691 F. Supp. 2d 198, 2010 U.S. Dist. LEXIS 21319
CourtDistrict Court, District of Columbia
DecidedMarch 9, 2010
DocketCivil Action 05-869 (RMC)
StatusPublished
Cited by4 cases

This text of 691 F. Supp. 2d 198 (Securities & Exchange Commission v. Whittemore) is published on Counsel Stack Legal Research, covering District Court, District of Columbia primary law. Counsel Stack provides free access to over 12 million legal documents including statutes, case law, regulations, and constitutions.

Bluebook
Securities & Exchange Commission v. Whittemore, 691 F. Supp. 2d 198, 2010 U.S. Dist. LEXIS 21319 (D.D.C. 2010).

Opinion

MEMORANDUM OPINION

ROSEMARY M. COLLYER, District Judge.

As a result of a civil judgment based on securities fraud pursuant to a “pump and dump” scheme, the Securities and Exchange Commission moves for disgorgement and penalties against Defendants Peter S. Cahill, David E. Whittemore, and Whittemore Management, Inc. (“WMI”). 1 Defendants each filed a Consent to the entry of judgment restraining and enjoining them from violating Section 10(b) of the Securities Exchange Act of 1934, 15 U.S.C. § 78j(b), and Rule 10b-5, 17 C.F.R. § 240.10b-5. See Cahill’s Consent [Dkt. # 72] ¶ 3; Whittemore Defs.’ Consent [Dkt. # 74] ¶ 3. The SEC now moves for disgorgement, interest, and civil penalties. See SEC’s Mot. for Disgorgement & Civil Penalties [Dkt. # 75] (“SEC’s Mot.”). As explained below, the Court will grant in part and deny in part the SEC’s motion.

I. FACTS

Judgment has been entered against the Defendants permanently restraining and enjoining them violating the Securities Exchange Act of 1934, 15 U.S.C. § 78j(b), and Rule 10b-5, 17 C.F.R. § 240.10b-5. See J. Against Cahill [Dkt. #73]; J. Against *201 Whittemore Defs. [Dkt. # 89]. 2 By signing the Consents to entry of judgment, the Defendants agreed that they are precluded from arguing that they did not violate federal securities laws and that the Court would order, and they would pay, disgorgement of ill-gotten gains, prejudgment interest, and a civil penalty. See Cahill’s Consent ¶ 3; Whittemore Defs.’ Consent ¶ 3; J. Against Cahill; J. Against Whittemore Defs. The parties dispute the dollar amounts of such disgorgement and penalties.

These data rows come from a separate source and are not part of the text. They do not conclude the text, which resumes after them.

(** X14: the overlay never shows an empty translation, and shows the
    original text when the response has none. For a successful response
    the overlay shows the translation of the response, or the placeholder
    "Translation failed" when the response has none. Audio is played
    exactly for a successful response that carries a translation other
    than the placeholder: the audio of the response when it has at least
    one byte, the browser's speech synthesis of the translated text when
    the response has no audio or an empty one. Every other outcome plays
    nothing. *)
Theorem overlay_and_audio (text : string) (o : FetchOutcome) :
  translatedText (translationShown text o) ≠ ""
  ∧ (text ≠ "" → originalText (translationShown text o) ≠ "")
  ∧ (audioPlayed o ≠ NoAudio →
       ∃ result, o = FetchResponded true (Some result)
                 ∧ resTranslatedText result ≠ ""
                 ∧ resTranslatedText result ≠ "Translation failed"
                 ∧ translatedText (translationShown text o) = resTranslatedText result)
  ∧ (∀ data, audioPlayed o = PlayElevenLabsAudio data →
       data ≠ [] ∧ ∃ result, o = FetchResponded true (Some result)
                             ∧ resAudioData result = Some data)
  ∧ (∀ spoken, audioPlayed o = PlayTranslatedSpeech spoken →
       translatedText (translationShown text o) = spoken)
  ∧ (∀ result, o = FetchResponded true (Some result) →
       (resTranslatedText result ≠ "" →
          translatedText (translationShown text o) = resTranslatedText result)
       ∧ (resTranslatedText result = "" →
            translatedText (translationShown text o) = "Translation failed")
       ∧ (resOriginalText result ≠ "" →
            originalText (translationShown text o) = resOriginalText result)
       ∧ (resOriginalText result = "" →
            originalText (translationShown text o) = text)
       ∧ (resTranslatedText result ≠ "" →
          resTranslatedText result ≠ "Translation failed" →
            (∀ data, resAudioData result = Some data → data ≠ [] →
                     audioPlayed o = PlayElevenLabsAudio data)
            ∧ (resAudioData result = None ∨ resAudioData result = Some [] →
                 audioPlayed o = PlayTranslatedSpeech (resTranslatedText result)))).
Proof.
  assert (Honly :
    translatedText (translationShown text o) ≠ ""
    ∧ (text ≠ "" → originalText (translationShown text o) ≠ "")
    ∧ (audioPlayed o ≠ NoAudio →
         ∃ result, o = FetchResponded true (Some result)
                   ∧ resTranslatedText result ≠ ""
                   ∧ resTranslatedText result ≠ "Translation failed"
                   ∧ translatedText (translationShown text o) = resTranslatedText result)
    ∧ (∀ data, audioPlayed o = PlayElevenLabsAudio data →
         data ≠ [] ∧ ∃ result, o = FetchResponded true (Some result)
                               ∧ resAudioData result = Some data)
    ∧ (∀ spoken, audioPlayed o = PlayTranslatedSpeech spoken →
         translatedText (translationShown text o) = spoken)).
  { destruct o as [|[] [result|]]; cbn [translationShown audioPlayed translatedText
                                         originalText].
    all: try (split; [discriminate|]; split; [done|]; split; [done|];
              split; intros; discriminate).
    split; [by apply orElse_nonempty|]. split; [apply orElse_nonempty|].
    destruct (resTranslatedText result) as [|c s] eqn:Htr;
      cbn [orElse truthy isEmpty negb andb];
      [split; [done|]; split; intros; discriminate|].
    unfold JsString.eqb. case_bool_decide as Hf; cbn [negb];
      [split; [done|]; split; intros; discriminate|].
    split; [intros _; exists result; by rewrite Htr|].
    destruct (resAudioData result) as [[|b data]|] eqn:Ha.
    - split; [intros; discriminate|]. by intros spoken [= <-].
    - split; [|intros; discriminate].
      intros d [= <-]. split; [discriminate|]. by exists result.
    - split; [intros; discriminate|]. by intros spoken [= <-]. }
  destruct Honly as (H1 & H2 & H3 & H4 & H5).
  split; [exact H1|]. split; [exact H2|]. split; [exact H3|].
  split; [exact H4|]. split; [exact H5|].
  intros result ->. cbn [translationShown audioPlayed translatedText originalText].
  unfold orElse.
  split; [intros Htr; by destruct (resTranslatedText result)|].
  split; [by intros ->|].
  split; [intros Hor; by destruct (resOriginalText result)|].
  split; [by intros ->|].
  intros Htr Hfailed.
  assert (Hreal : truthy (resTranslatedText result)
                  && negb (JsString.eqb (resTranslatedText result)
                             "Translation failed") = true).
  { apply andb_true_intro. split; [by destruct (resTranslatedText result)|].
    unfold JsString.eqb. by rewrite bool_decide_eq_false_2. }
  rewrite Hreal. split.
  - intros data -> Hdata. by destruct data.
  - by intros [-> | ->].
Qed.
(** * Resource synchronisation of the demo MCP server

    A shallow embedding of [resource_folder.py]: the patched resource
    manager ([add_resource], [remove_resource]), the request handlers
    ([_tracked_list], [_on_subscribe], [_on_unsubscribe]) and the folder
    watcher ([watch_resources]), followed by the properties the
    specification states about them.

    Conventions of the embedding.
    - The module-level containers [subscribers] (a [defaultdict(set)]) and
      [all_sessions] (a [set]) and the resource manager's [_resources] dict
      are the three fields of [State]; every operation threads the state.
    - Output is a trace of [event]s: each [logger.info] line and each task
      handed to [asyncio.create_task], in program order.  Iterating a Python
      set visits its members once each, in an order the language does not
      fix; the model iterates [elements].
    - [str(uri)] and [AnyUrl(uri)] are taken as the identity on uri strings.
    - No loop body of the watcher awaits, so one poll cycle is one atomic
      transition. *)

From stdpp Require Import gmap strings list fin_maps fin_sets pretty.
From Stdlib Require Import ZArith.

Open Scope string_scope.

(** ** Data *)

(** A session is an opaque handle compared by identity. *)
Abbreviation Session := nat (only parsing).

(** A [pathlib.Path] of the watched directory. *)
Abbreviation Path := string (only parsing).

(** [st_mtime]; only compared for equality. *)
Abbreviation Mtime := Z (only parsing).

(** What a resource's [fn] does when it is read: [_read_file(path=f)]
    reads the file at that moment; [server.py]'s [read_log] returns a
    fixed text. *)
Inductive content_fn :=
| ReadFile (path : Path)
| Static (text : string).

Record Resource := {
  uri : string;
  fn : content_fn;
  mime_type : string
}.

#[global] Instance content_fn_eq_dec : EqDecision content_fn.
Proof. solve_decision. Defined.

#[global] Instance Resource_eq_dec : EqDecision Resource.
Proof. solve_decision. Defined.

(** Reading a resource against the file system as it is when read. *)
Definition read_resource (fs : Path → option string) (r : Resource) : option string :=
  match fn r with
  | ReadFile path => fs path
  | Static text => Some text
  end.

Inductive event :=
| LogListChanged (sess_list : list Session)
| LogConnect (sess : Session)
| LogSubscribe (key : string) (subs : list Session)
| LogUnsubscribe (key : string) (subs : list Session)
| LogNew (uri : string)
| LogModified (uri : string)
| LogRemoved (uri : string)
| SendResourceListChanged (sess : Session)
| SendResourceUpdated (sess : Session) (uri : string).

#[global] Instance event_eq_dec : EqDecision event.
Proof. solve_decision. Defined.

(** Number of times an event occurs in a trace. *)
Definition occurrences (e : event) (tr : list event) : nat :=
  length (filter (λ x, x = e) tr).

Record State := {
  resources : gmap string Resource;
  subscribers : gmap string (gset Session);
  all_sessions : gset Session
}.

Definition set_resources (f : gmap string Resource → gmap string Resource)
    (st : State) : State :=
  {| resources := f (resources st);
     subscribers := subscribers st;
     all_sessions := all_sessions st |}.

Definition set_subscribers
    (f : gmap string (gset Session) → gmap string (gset Session))
    (st : State) : State :=
  {| resources := resources st;
     subscribers := f (subscribers st);
     all_sessions := all_sessions st |}.

Definition set_all_sessions (f : gset Session → gset Session)
    (st : State) : State :=
  {| resources := resources st;
     subscribers := subscribers st;
     all_sessions := f (all_sessions st) |}.

(** ** State and trace monad *)

Definition M (A : Type) : Type := State → A * State * list event.

Definition ret {A} (a : A) : M A := λ st, (a, st, []).

Definition bind {A B} (m : M A) (k : A → M B) : M B :=
  λ st,
    let '(a, st1, tr1) := m st in
    let '(b, st2, tr2) := k a st1 in
    (b, st2, (tr1 ++ tr2)%list).

Definition get : M State := λ st, (st, st, []).
Definition modify (f : State → State) : M unit := λ st, ((), f st, []).
Definition emit (e : event) : M unit := λ st, ((), st, [e]).

Declare Scope m_scope.
Delimit Scope m_scope with M.
Notation "x <- m ;; k" := (bind m (λ x, k))
  (at level 100, m at next level, right associativity) : m_scope.
Notation "m ;;; k" := (bind m (λ _, k))
  (at level 100, right associativity) : m_scope.
Open Scope m_scope.

Fixpoint for_each {X} (l : list X) (body : X → M unit) : M unit :=
  match l with
  | [] => ret ()
  | x :: l' => body x ;;; for_each l' body
  end.

Definition value_of {A} (r : A * State * list event) : A := r.1.1.
Definition state_of {A} (r : A * State * list event) : State := r.1.2.
Definition trace_of {A} (r : A * State * list event) : list event := r.2.

(** ** The patched resource manager and the request handlers *)

(** [subscribers.get(key, [])]: reads without creating the entry. *)
Definition subscribers_get (subs : gmap string (gset Session)) (key : string)
    : gset Session :=
  default ∅ (subs !! key).

(** [subscribers[key]] on the [defaultdict(set)]: a missing key is first
    stored with an empty set. *)
Definition subscribers_getitem (subs : gmap string (gset Session)) (key : string)
    : gmap string (gset Session) * gset Session :=
  match subs !! key with
  | Some s => (subs, s)
  | None => (<[key := ∅]> subs, ∅)
  end.

(** The log line and the loop shared by [add_resource] and
    [remove_resource]: one [send_resource_list_changed] task per member of
    [all_sessions].  Both branches of the [try] write one [ListChanged]
    line about the same set. *)
Definition broadcast_list_changed : M unit :=
  st <- get ;;
  emit (LogListChanged (elements (all_sessions st))) ;;;
  for_each (elements (all_sessions st))
    (λ sess, emit (SendResourceListChanged sess)).

Definition remove_resource (uri : string) : M unit :=
  let uri_str := uri in
  st <- get ;;
  (if decide (is_Some (resources st !! uri_str))
   then modify (set_resources (delete uri_str))
   else ret ()) ;;;
  broadcast_list_changed ;;;
  modify (set_subscribers (delete uri_str)).

(** Modelled from the spec: [ResourceManager.add_resource] of the MCP
    framework, which [add_resource] wraps as [orig_add], is not part of
    the sources; section 4.1 says it inserts or replaces the resource
    keyed by its uri. *)
Definition upsert_add (resource : Resource) (rs : gmap string Resource)
    : gmap string Resource :=
  <[uri resource := resource]> rs.

(** Modelled from the spec: the framework's list-resources handler, which
    [_tracked_list] wraps as [orig_list], is not part of the sources;
    section 4.1 says it returns the current resources and changes
    nothing. *)
Definition list_resources (rs : gmap string Resource) : list Resource :=
  (map_to_list rs).*2.

(** The operations the server performs on its state. *)
Inductive op :=
| OpAdd (resource : Resource)
| OpRemove (uri : string)
| OpSubscribe (uri : string) (sess : Session)
| OpUnsubscribe (uri : string) (sess : Session)
| OpList (sess : Session)
| OpWatch (current : gmap Path Mtime).

(** The three classes of files of a poll cycle, as in section 4.5. *)
Definition is_new (last_snap : gmap Path Mtime) (item : Path * Mtime) : Prop :=
  last_snap !! item.1 = None.

Definition is_modified (last_snap : gmap Path Mtime) (item : Path * Mtime)
    : Prop :=
  ∃ old, last_snap !! item.1 = Some old ∧ old ≠ item.2.

#[global] Instance is_new_dec last_snap item : Decision (is_new last_snap item).
Proof. unfold is_new. apply _. Defined.

#[global] Instance is_modified_dec last_snap item :
  Decision (is_modified last_snap item).
Proof.
  unfold is_modified. destruct (last_snap !! item.1) as [old|] eqn:E.
  - destruct (decide (old = item.2)) as [->|Hne].
    + right. intros (o & Ho & Hn). congruence.
    + left. eauto.
  - right. intros (o & Ho & _). discriminate.
Defined.

Definition new_files (last_snap current : gmap Path Mtime) : list Path :=
  (filter (is_new last_snap) (map_to_list current)).*1.

Definition modified_files (last_snap current : gmap Path Mtime) : list Path :=
  (filter (is_modified last_snap) (map_to_list current)).*1.

Definition removed_files (last_snap current : gmap Path Mtime) : list Path :=
  elements (dom last_snap ∖ dom current).

(** The events that are notifications to sessions, as opposed to log
    lines. *)
Definition is_notification (e : event) : bool :=
  match e with
  | SendResourceListChanged _ | SendResourceUpdated _ _ => true
  | _ => false
  end.

Definition notifications (tr : list event) : list event :=
  filter (λ e, is_notification e = true) tr.

(** What one broadcast writes to the trace in state [st]. *)
Definition list_changed_batch (st : State) : list event :=
  LogListChanged (elements (all_sessions st))
  :: (SendResourceListChanged <$> elements (all_sessions st)).

(** The subscription index stores no empty set. *)
Definition no_empty_entry (subs : gmap string (gset Session)) : Prop :=
  ∀ key s, subs !! key = Some s → s ≠ ∅.

Section Patches.

(** The framework's methods the patches wrap: [orig_add] works on the
    manager's [_resources] only; [orig_list] is the handler found by
    [request_handlers.get], if any. *)
Variable orig_add : Resource → gmap string Resource → gmap string Resource.
Variable orig_list : option (gmap string Resource → list Resource).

While the Defendants specifically did not admit or deny the allegations of the Complaint, they agreed that for the purposes of the SEC’s motion for disgorgement the allegations of the Complaint shall deemed to be true. The Consents provided:

[Defendants] agree that the Court shall order disgorgement of ill-gotten gains, prejudgment interest thereon, and a civil penalty pursuant to Section 231(d)(3) of the Exchange Act [15 U.S.C. § 78u(d)(3)]. [Defendants] further agree that the amounts of the disgorgement and civil penalty shall be determined by the Court upon the motion of the [SEC] and that prejudgment interest shall be calculated from the date of the violation, based on the rate of interest used by the Internal Revenue Service for the underpayment of federal income taxes as set forth in 26 U.S.C. § 6621(a)(2). [Defendants] request that the Court hold a hearing on any motion made by the Commission. 3 [Defendants] further agree that in connection with the Commission’s motion for disgorgement and/or civil penalties, and at any hearing held on such a motion: (1) [Defendants] will be precluded from arguing that they did not violate the federal securities laws as alleged in the Complaint; (b) [Defendants] may not challenge the validity of this Consent or the Judgment; (c) solely for the purposes of such motion, the allegations of the Complaint shall be accepted as and deemed true by the [C]ourt; and (d) the Court may determine the issues raised in the motion on the basis of affidavits, declarations, excerpts of sworn depositions, or investigative testimony, and documentary evidence, without regard to the standards for summary judgment contained in Rule 56(c) of the Federal Rules of Civil Procedure. In connection with the Commission’s motion for disgorgement and/or civil penalties, the parties may take discovery, including discovery from appropriate non-parties.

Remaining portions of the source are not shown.